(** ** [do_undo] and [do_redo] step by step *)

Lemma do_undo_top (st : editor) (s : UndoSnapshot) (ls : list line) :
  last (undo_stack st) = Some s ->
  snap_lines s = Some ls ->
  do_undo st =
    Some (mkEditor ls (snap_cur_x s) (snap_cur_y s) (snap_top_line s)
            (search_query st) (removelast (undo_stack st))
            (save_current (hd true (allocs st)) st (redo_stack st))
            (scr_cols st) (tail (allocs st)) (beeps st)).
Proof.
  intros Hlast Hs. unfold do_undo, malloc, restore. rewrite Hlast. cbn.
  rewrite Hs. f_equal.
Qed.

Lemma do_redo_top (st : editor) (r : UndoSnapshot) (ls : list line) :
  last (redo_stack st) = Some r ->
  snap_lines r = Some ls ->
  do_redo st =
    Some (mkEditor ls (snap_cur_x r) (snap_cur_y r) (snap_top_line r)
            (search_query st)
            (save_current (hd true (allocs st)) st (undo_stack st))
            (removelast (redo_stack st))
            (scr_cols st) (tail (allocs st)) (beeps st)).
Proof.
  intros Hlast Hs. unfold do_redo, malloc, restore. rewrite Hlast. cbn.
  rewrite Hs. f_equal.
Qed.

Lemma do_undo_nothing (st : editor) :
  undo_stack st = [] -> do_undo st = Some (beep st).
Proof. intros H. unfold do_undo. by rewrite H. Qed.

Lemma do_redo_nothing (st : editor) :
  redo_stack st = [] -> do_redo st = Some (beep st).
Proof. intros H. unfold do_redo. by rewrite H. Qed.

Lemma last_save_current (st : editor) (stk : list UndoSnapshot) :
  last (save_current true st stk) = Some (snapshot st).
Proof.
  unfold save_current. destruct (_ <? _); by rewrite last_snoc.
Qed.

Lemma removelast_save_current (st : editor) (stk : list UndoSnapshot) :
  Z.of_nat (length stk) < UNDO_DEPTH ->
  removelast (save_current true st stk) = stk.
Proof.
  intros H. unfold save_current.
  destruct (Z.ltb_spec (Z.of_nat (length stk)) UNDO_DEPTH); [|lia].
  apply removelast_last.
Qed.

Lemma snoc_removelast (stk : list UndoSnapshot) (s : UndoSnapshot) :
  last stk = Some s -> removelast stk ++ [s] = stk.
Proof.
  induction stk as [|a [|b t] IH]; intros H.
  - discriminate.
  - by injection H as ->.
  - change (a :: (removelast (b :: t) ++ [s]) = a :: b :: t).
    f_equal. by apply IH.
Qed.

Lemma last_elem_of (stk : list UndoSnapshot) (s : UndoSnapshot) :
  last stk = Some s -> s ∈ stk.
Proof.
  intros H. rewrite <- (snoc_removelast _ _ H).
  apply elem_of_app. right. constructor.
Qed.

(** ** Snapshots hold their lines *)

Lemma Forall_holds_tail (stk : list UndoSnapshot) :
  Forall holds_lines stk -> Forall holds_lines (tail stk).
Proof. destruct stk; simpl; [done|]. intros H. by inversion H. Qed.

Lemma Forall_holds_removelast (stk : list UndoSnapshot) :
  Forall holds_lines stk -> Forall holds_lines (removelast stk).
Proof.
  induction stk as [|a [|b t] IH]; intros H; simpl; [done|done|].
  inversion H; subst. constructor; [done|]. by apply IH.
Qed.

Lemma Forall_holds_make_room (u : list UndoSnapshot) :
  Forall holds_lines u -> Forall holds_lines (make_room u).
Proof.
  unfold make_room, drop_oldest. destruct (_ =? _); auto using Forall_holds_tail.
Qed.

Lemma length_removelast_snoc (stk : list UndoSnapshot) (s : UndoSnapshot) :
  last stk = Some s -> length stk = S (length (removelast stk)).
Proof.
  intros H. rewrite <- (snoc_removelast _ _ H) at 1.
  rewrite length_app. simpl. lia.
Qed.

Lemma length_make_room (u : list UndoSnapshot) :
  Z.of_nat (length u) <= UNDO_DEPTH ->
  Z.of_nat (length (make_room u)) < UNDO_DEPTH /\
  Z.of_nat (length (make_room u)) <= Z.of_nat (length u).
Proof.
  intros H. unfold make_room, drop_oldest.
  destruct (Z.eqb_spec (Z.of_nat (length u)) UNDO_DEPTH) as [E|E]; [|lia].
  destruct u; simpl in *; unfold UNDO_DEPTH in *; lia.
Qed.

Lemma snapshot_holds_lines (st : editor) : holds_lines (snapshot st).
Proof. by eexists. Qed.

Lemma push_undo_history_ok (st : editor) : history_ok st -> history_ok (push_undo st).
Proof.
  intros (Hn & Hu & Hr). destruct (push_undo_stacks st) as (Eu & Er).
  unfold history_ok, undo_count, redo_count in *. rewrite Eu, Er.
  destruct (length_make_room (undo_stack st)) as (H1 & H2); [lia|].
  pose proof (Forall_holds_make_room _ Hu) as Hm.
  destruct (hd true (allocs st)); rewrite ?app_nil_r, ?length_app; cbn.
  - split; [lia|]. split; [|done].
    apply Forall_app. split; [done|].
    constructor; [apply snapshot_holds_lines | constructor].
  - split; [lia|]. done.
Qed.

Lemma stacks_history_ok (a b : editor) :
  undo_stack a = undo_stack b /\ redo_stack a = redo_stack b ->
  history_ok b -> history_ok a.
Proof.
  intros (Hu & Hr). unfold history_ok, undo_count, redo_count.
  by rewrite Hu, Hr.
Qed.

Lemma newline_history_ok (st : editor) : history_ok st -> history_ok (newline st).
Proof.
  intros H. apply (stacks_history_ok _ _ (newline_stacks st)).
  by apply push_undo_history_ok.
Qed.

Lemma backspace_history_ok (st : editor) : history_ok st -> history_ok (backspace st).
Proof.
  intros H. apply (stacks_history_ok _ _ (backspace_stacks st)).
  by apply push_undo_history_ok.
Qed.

========================

[EXERCISE BRIEF]
Transcribe every line above, character for character.

[RESULT OF THIS EXERCISE]
(** ** [do_undo] and [do_redo] step by step *)

Lemma do_undo_top (st : editor) (s : UndoSnapshot) (ls : list line) :
  last (undo_stack st) = Some s ->
  snap_lines s = Some ls ->
  do_undo st =
    Some (mkEditor ls (snap_cur_x s) (snap_cur_y s) (snap_top_line s)
            (search_query st) (removelast (undo_stack st))
            (save_current (hd true (allocs st)) st (redo_stack st))
            (scr_cols st) (tail (allocs st)) (beeps st)).
Proof.
  intros Hlast Hs. unfold do_undo, malloc, restore. rewrite Hlast. cbn.
  rewrite Hs. f_equal.
Qed.

Lemma do_redo_top (st : editor) (r : UndoSnapshot) (ls : list line) :
  last (redo_stack st) = Some r ->
  snap_lines r = Some ls ->
  do_redo st =
    Some (mkEditor ls (snap_cur_x r) (snap_cur_y r) (snap_top_line r)
            (search_query st)
            (save_current (hd true (allocs st)) st (undo_stack st))
            (removelast (redo_stack st))
            (scr_cols st) (tail (allocs st)) (beeps st)).
Proof.
  intros Hlast Hs. unfold do_redo, malloc, restore. rewrite Hlast. cbn.
  rewrite Hs. f_equal.
Qed.

Lemma do_undo_nothing (st : editor) :
  undo_stack st = [] -> do_undo st = Some (beep st).
Proof. intros H. unfold do_undo. by rewrite H. Qed.

Lemma do_redo_nothing (st : editor) :
  redo_stack st = [] -> do_redo st = Some (beep st).
Proof. intros H. unfold do_redo. by rewrite H. Qed.

Lemma last_save_current (st : editor) (stk : list UndoSnapshot) :
  last (save_current true st stk) = Some (snapshot st).
Proof.
  unfold save_current. destruct (_ <? _); by rewrite last_snoc.
Qed.

Lemma removelast_save_current (st : editor) (stk : list UndoSnapshot) :
  Z.of_nat (length stk) < UNDO_DEPTH ->
  removelast (save_current true st stk) = stk.
Proof.
  intros H. unfold save_current.
  destruct (Z.ltb_spec (Z.of_nat (length stk)) UNDO_DEPTH); [|lia].
  apply removelast_last.
Qed.

Lemma snoc_removelast (stk : list UndoSnapshot) (s : UndoSnapshot) :
  last stk = Some s -> removelast stk ++ [s] = stk.
Proof.
  induction stk as [|a [|b t] IH]; intros H.
  - discriminate.
  - by injection H as ->.
  - change (a :: (removelast (b :: t) ++ [s]) = a :: b :: t).
    f_equal. by apply IH.
Qed.

Lemma last_elem_of (stk : list UndoSnapshot) (s : UndoSnapshot) :
  last stk = Some s -> s ∈ stk.
Proof.
  intros H. rewrite <- (snoc_removelast _ _ H).
  apply elem_of_app. right. constructor.
Qed.

(** ** Snapshots hold their lines *)

Lemma Forall_holds_tail (stk : list UndoSnapshot) :
  Forall holds_lines stk -> Forall holds_lines (tail stk).
Proof. destruct stk; simpl; [done|]. intros H. by inversion H. Qed.

Lemma Forall_holds_removelast (stk : list UndoSnapshot) :
  Forall holds_lines stk -> Forall holds_lines (removelast stk).
Proof.
  induction stk as [|a [|b t] IH]; intros H; simpl; [done|done|].
  inversion H; subst. constructor; [done|]. by apply IH.
Qed.

Lemma Forall_holds_make_room (u : list UndoSnapshot) :
  Forall holds_lines u -> Forall holds_lines (make_room u).
Proof.
  unfold make_room, drop_oldest. destruct (_ =? _); auto using Forall_holds_tail.
Qed.

Lemma length_removelast_snoc (stk : list UndoSnapshot) (s : UndoSnapshot) :
  last stk = Some s -> length stk = S (length (removelast stk)).
Proof.
  intros H. rewrite <- (snoc_removelast _ _ H) at 1.
  rewrite length_app. simpl. lia.
Qed.

Lemma length_make_room (u : list UndoSnapshot) :
  Z.of_nat (length u) <= UNDO_DEPTH ->
  Z.of_nat (length (make_room u)) < UNDO_DEPTH /\
  Z.of_nat (length (make_room u)) <= Z.of_nat (length u).
Proof.
  intros H. unfold make_room, drop_oldest.
  destruct (Z.eqb_spec (Z.of_nat (length u)) UNDO_DEPTH) as [E|E]; [|lia].
  destruct u; simpl in *; unfold UNDO_DEPTH in *; lia.
Qed.

Lemma snapshot_holds_lines (st : editor) : holds_lines (snapshot st).
Proof. by eexists. Qed.

Lemma push_undo_history_ok (st : editor) : history_ok st -> history_ok (push_undo st).
Proof.
  intros (Hn & Hu & Hr). destruct (push_undo_stacks st) as (Eu & Er).
  unfold history_ok, undo_count, redo_count in *. rewrite Eu, Er.
  destruct (length_make_room (undo_stack st)) as (H1 & H2); [lia|].
  pose proof (Forall_holds_make_room _ Hu) as Hm.
  destruct (hd true (allocs st)); rewrite ?app_nil_r, ?length_app; cbn.
  - split; [lia|]. split; [|done].
    apply Forall_app. split; [done|].
    constructor; [apply snapshot_holds_lines | constructor].
  - split; [lia|]. done.
Qed.

Lemma stacks_history_ok (a b : editor) :
  undo_stack a = undo_stack b /\ redo_stack a = redo_stack b ->
  history_ok b -> history_ok a.
Proof.
  intros (Hu & Hr). unfold history_ok, undo_count, redo_count.
  by rewrite Hu, Hr.
Qed.

Lemma newline_history_ok (st : editor) : history_ok st -> history_ok (newline st).
Proof.
  intros H. apply (stacks_history_ok _ _ (newline_stacks st)).
  by apply push_undo_history_ok.
Qed.

Lemma backspace_history_ok (st : editor) : history_ok st -> history_ok (backspace st).
Proof.
  intros H. apply (stacks_history_ok _ _ (backspace_stacks st)).
  by apply push_undo_history_ok.
Qed.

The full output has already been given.